Plaster of Paris (POP)

Datasheet

Product details

  • Product Name – Plaster of Paris (POP)

  • Material Type – Gypsum-based Casting Powder

  • Color – White

  • Form – Fine Powder

  • Mixing Ratio – Approximately 3 Parts POP : 1 Part Water

  • Setting Time – 15 to 30 Minutes

  • Demolding Time – 1 to 2 Hours

  • Full Drying Time – 24 Hours

  • Hardness – Rigid After Curing

  • Applications – Casting, Sculpture Making, Decorative Models, Mold Replication, Educational Projects

  • Purity-Industrial Grade

Key Features

  • Easy to mix and cast

  • Low-cost casting material

  • Good reproduction of mold details

  • Quick setting and curing

  • Suitable for educational and prototype applications

  • Compatible with silicone molds

User Instructions

  • Safety Precautions – Wear gloves and a dust mask while handling the powder. Avoid inhaling dust and contact with eyes.

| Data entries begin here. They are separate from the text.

(** * PINC: multigrid Poisson solver and particle pusher

    A shallow embedding of [src/multigrid.c] and [src/pusher.c].

    Conventions of the embedding.
    - C [int] and [long int] values are integers of [Z]; signed overflow has
      no meaning in C and the statements below are about runs without it.
      [/] and [%] are the truncating [Z.quot] and [Z.rem]. Where a sum
      formed in [double] is stored in an [int], in [puNeighborToReciprocal],
      the conversion is written out as [toInt] with the bounds of [int].
    - A [double] is an exact rational of [Qc]: the rounding of binary64 is not
      modelled, [(int) x] is truncation toward zero.
    - A C array is a window [0, n) of a total store [Z -> X]. An access beside
      the window has no meaning in C; here it reads or writes the cell of the
      store at that index, and being within bounds is a separate predicate. *)

From Stdlib Require Import ZArith List Lia Bool String QArith Qcanon.
From Stdlib Require Import FunctionalExtensionality.
Import ListNotations.
Local Open Scope string_scope.
Local Open Scope Z_scope.

(** ** Scalars *)

Abbreviation double := Qc.

Definition ofZ (z : Z) : double := Q2Qc (inject_Z z).

(** [(int) x] *)
Definition truncI (x : double) : Z := Z.quot (Qnum x) (Zpos (Qden x)).

Definition dlt (a b : double) : bool :=
  match (a ?= b)%Qc with Lt => true | _ => false end.

Definition dgt (a b : double) : bool := dlt b a.

Definition dge (a b : double) : bool := negb (dlt a b).

Definition deqb (a b : double) : bool := Qeq_bool a b.

(** the literals of the sources *)
Definition d0_25 : double := Q2Qc (1 # 4).
Definition d0_125 : double := Q2Qc (1 # 8).
Definition d0_5 : double := Q2Qc (1 # 2).

(** [(x < y)] used as an [int] *)
Definition b2z (b : bool) : Z := if b then 1 else 0.

(** ** Arrays and loops *)

Definition arr (X : Type) : Type := Z -> X.

Definition upd {X : Type} (a : arr X) (i : Z) (v : X) : arr X :=
  fun k => if k =? i then v else a k.

Definition ofList {X : Type} (junk : X) (l : list X) : arr X :=
  fun k => if k <? 0 then junk else nth (Z.to_nat k) l junk.
(** * PeakiPy numerical core: peak profiles, baseline estimators,
      Levenberg-Marquardt and the fit orchestrator

    A shallow embedding of [src/lib/peakFitting.ts],
    [src/lib/levenbergMarquardt.ts] and [src/lib/peakInitializers.ts],
    with the gradient-descent fit of the earlier [peakFitting.ts].

    Numbers.  A JavaScript [number] is idealised as a real number: no
    rounding, no NaN.  [+Infinity] appears in the source as the seed of a
    running minimum and is kept as [None] in an [option R].  Arrays are
    lists; [a[i]] is [get a i] and [a[i] = v] is [set a i v].  Loops are
    folds over the index range they run through, or recursion on the
    number of remaining iterations when they can [break]. *)

From Stdlib Require Import Reals Zfloor Lra Lia List ZArith Bool Arith.
From Stdlib Require Import Sorted Permutation.
Import ListNotations.

#[local] Open Scope R_scope.

(** ** JavaScript primitives *)

Module JS.

(** [a[i]] for an index in range.  Out of range JavaScript yields
    [undefined]; every read below is in range under the length
    conditions of the function it belongs to. *)
Definition get {A} (d : A) (a : list A) (i : nat) : A := nth i a d.

(** [a[i] = v] for an index in range. *)
Fixpoint set {A} (a : list A) (i : nat) (v : A) : list A :=
  match a, i with
  | [], _ => []
  | _ :: t, O => v :: t
  | h :: t, S j => h :: set t j v
  end.

(** [new Array(n).fill(v)] *)
Definition fill {A} (n : nat) (v : A) : list A := repeat v n.

(** [v || d] on a number: [0] is falsy. *)
Definition orNum (v d : R) : R := if Req_dec_T v 0 then d else v.

(** [v || d] on an optional number: [undefined] and [0] are falsy. *)
Definition orElse (v : option R) (d : R) : R :=
  match v with
  | Some r => orNum r d
  | None => d
  end.

(** [v ?? d] on an optional number: only [undefined] is replaced. *)
Definition coalesce {A} (v : option A) (d : A) : A :=
  match v with
  | Some r => r
  | None => d
  end.

(** A running minimum seeded with [Infinity] ([None]) and stored in an
    array of numbers.  The seed survives only an empty loop; it has no
    real value and is read as [0]. *)
Definition finite (v : option R) : R :=
  match v with
  | Some r => r
  | None => 0
  end.

(** [v || d] on an optional count. *)
Definition orCount (v : option nat) (d : nat) : nat :=
  match v with
  | Some O | None => d
  | Some n => n
  end.

(** Comparisons as booleans. *)
Definition ltb (a b : R) : bool := if Rlt_dec a b then true else false.
Definition leb (a b : R) : bool := if Rle_dec a b then true else false.
Definition eqb (a b : R) : bool := if Req_dec_T a b then true else false.

(** [Math.round]: the nearest integer, halves upwards. *)
Definition round (v : R) : R := IZR (Zfloor (v + 1 / 2)).

(** [Math.min(...l)] and [Math.max(...l)] of a non-empty array. *)
Definition minList (l : list R) : R :=
  match l with
  | [] => 0
  | h :: t => fold_left Rmin t h
  end.
Definition maxList (l : list R) : R :=
  match l with
  | [] => 0
  | h :: t => fold_left Rmax t h
  end.

(** [l.reduce((s, v) => s + v, 0)] *)
Definition sum (l : list R) : R := fold_left Rplus l 0.

(** [a.map((v, i) => f v i)] *)
Definition mapi {A B} (f : A -> nat -> B) (a : list A) : list B :=
  map (fun iv => f (snd iv) (fst iv)) (combine (seq 0 (length a)) a).
Fixpoint fntt_while_h (fuel : nat) (q n : Z) (psi_table_rev : loc) (m t : Z)
         (A : loc) : hm unit :=
  if m <? n then
    match fuel with
    | O => hlift Diverge
    | S fuel' =>
        let t := Z.shiftr t 1 in
        _ <~ for_range_h 0 m (fntt_group_h q t m psi_table_rev A) tt ;;
        fntt_while_h fuel' q n psi_table_rev (Z.shiftl m 1) t A
    end
  else hret tt.

Definition speedup_FNTT_h (a : loc) (q : Z) (psi_table_rev : loc) : hm loc :=
  n <~ h_len a ;;
  let t := n in
  A <~ h_copy a ;;
  let m := 1 in
  _ <~ fntt_while_h (Z.to_nat n) q n psi_table_rev m t A ;;
  hret A.

Definition gs_butterfly_h (q t S : Z) (A : loc) (j : Z) (_ : unit) : hm unit :=
  U <~ h_getitem A j ;;
  V <~ h_getitem A (j + t) ;;
  x <~ hlift (py_mod (U + V) q) ;;
  _ <~ h_setitem A j x ;;
  y <~ hlift (py_mod ((U - V) * S) q) ;;
  h_setitem A (j + t) y.

Definition intt_group_h (q t h : Z) (psi_inv_table_rev A : loc) (i : Z) (j_1 : Z)
  : hm Z :=
  let j_2 := j_1 + t - 1 in
  S <~ h_getitem psi_inv_table_rev (h + i) ;;
  _ <~ for_range_h j_1 (j_2 + 1) (gs_butterfly_h q t S A) tt ;;
  hret (j_1 + Z.shiftl t 1).

Fixpoint intt_while_h (fuel : nat) (q : Z) (psi_inv_table_rev : loc) (t m : Z)
         (A : loc) : hm unit :=
  if m >? 1 then
    match fuel with
    | O => hlift Diverge
    | S fuel' =>
        let j_1 := 0 in
        let h := Z.shiftr m 1 in
        _ <~ for_range_h 0 h (intt_group_h q t h psi_inv_table_rev A) j_1 ;;
        intt_while_h fuel' q psi_inv_table_rev (Z.shiftl t 1) (Z.shiftr m 1) A
    end
  else hret tt.

Definition scale_step_h (q n_inv : Z) (A : loc) (j : Z) (_ : unit) : hm unit :=
  Aj <~ h_getitem A j ;;
  x <~ hlift (py_mod (Aj * n_inv) q) ;;
  h_setitem A j x.

Definition speedup_INTT_h (a : loc) (q : Z) (psi_inv_table_rev : loc) : hm loc :=
  n <~ h_len a ;;
  A <~ h_copy a ;;
  let t := 1 in
  let m := n in
  _ <~ intt_while_h (Z.to_nat n) q psi_inv_table_rev t m A ;;
  n_inv <~ hlift (py_pow3 n (-1) q) ;;
  _ <~ for_range_h 0 n (scale_step_h q n_inv A) tt ;;
  hret A.

(** ** Reference definitions used by the statements *)

(** Reversal of the [k] low bits of [i]. *)
Fixpoint bitrev (k : nat) (i : Z) : Z :=
  match k with
  | O => 0
  | S k' => (i mod 2) * 2 ^ Z.of_nat k' + bitrev k' (i / 2)
  end.

(** [sum_{u < n} f u] *)
Fixpoint zsum (n : nat) (f : Z -> Z) : Z :=
  match n with
  | O => 0
  | S n' => zsum n' f + f (Z.of_nat n')
  end.

(** Element [p] of a list, [0] out of range. *)
Definition zth (l : list Z) (p : Z) : Z := nth (Z.to_nat p) l 0.

(** The negative-wrapped convolution computed directly, the reference
    computation of the spec's acceptance test (the repository has no code
    for it):
    [c_k = sum_{i <= k} a_i b_(k-i) - sum_{k < i < n} a_i b_(n+k-i)], mod [q]. *)
Definition negacyclic_term (A B : list Z) (k i : Z) : Z :=
  if i <=? k then zth A i * zth B (k - i)
  else - (zth A i * zth B (len A + k - i)).

Definition negacyclic_conv (q : Z) (A B : list Z) : list Z :=
  map (fun k => zsum (List.length A) (negacyclic_term A B k) mod q)
      (zrange 0 (len A)).

(** [psi] is a primitive [2n]-th root of unity modulo [q]. *)
Definition primitive_root (n q psi : Z) : Prop :=
  psi ^ (2 * n) mod q = 1 /\
  forall k, 0 < k < 2 * n -> psi ^ k mod q <> 1.

(** Every entry is a residue in [[0, q)]. *)
Definition residues (q : Z) (a : list Z) : Prop :=
  Forall (fun x => 0 <= x < q) a.

(** The first [k] values the root search draws from [[2, q-1]]. *)
Fixpoint draws (k : nat) (fuel : nat) (rng : entropy) (q : Z) (pos : nat)
  : result (list Z * nat) :=
  match k with
  | O => Ok ([], pos)
  | S k' =>
      '(x, pos1) <- secure_next_int fuel rng 2 (q - 1) pos ;;
      '(xs, pos2) <- draws k' fuel rng q pos1 ;;
      Ok (x :: xs, pos2)
  end.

  • Preparation – Ensure the silicone mold is clean and free from dust or debris before casting.

  • Mixing – Measure approximately three parts Plaster of Paris powder and one part water. Slowly add the powder into the water and mix thoroughly until a smooth, lump-free consistency is achieved.

  • Pouring – Carefully pour the mixture into the silicone mold. Gently tap the mold to remove trapped air bubbles and ensure complete filling of the cavity.

  • Curing – Leave the mold undisturbed for approximately 1–2 hours until the material hardens sufficiently for demolding.

  • Removing – Carefully remove the cast part from the silicone mold after curing. Handle gently during the initial stage and allow it to dry completely for maximum strength.

πŸ’‘

CONCLUSION

For this group assignment we explored various materials used in the molding and casting process. To understand their individual properties, mixing ratios, and applications in mold-making.We studied two materials for this assignement Epoxy Resin and Moldsil 15 PLUS. By using the Material Datasheet, we learned how to calculate the required level of materials based on the design of our mold's size and how to properly mix those two-part systems (Part A and Part B) properly to get the better outcome.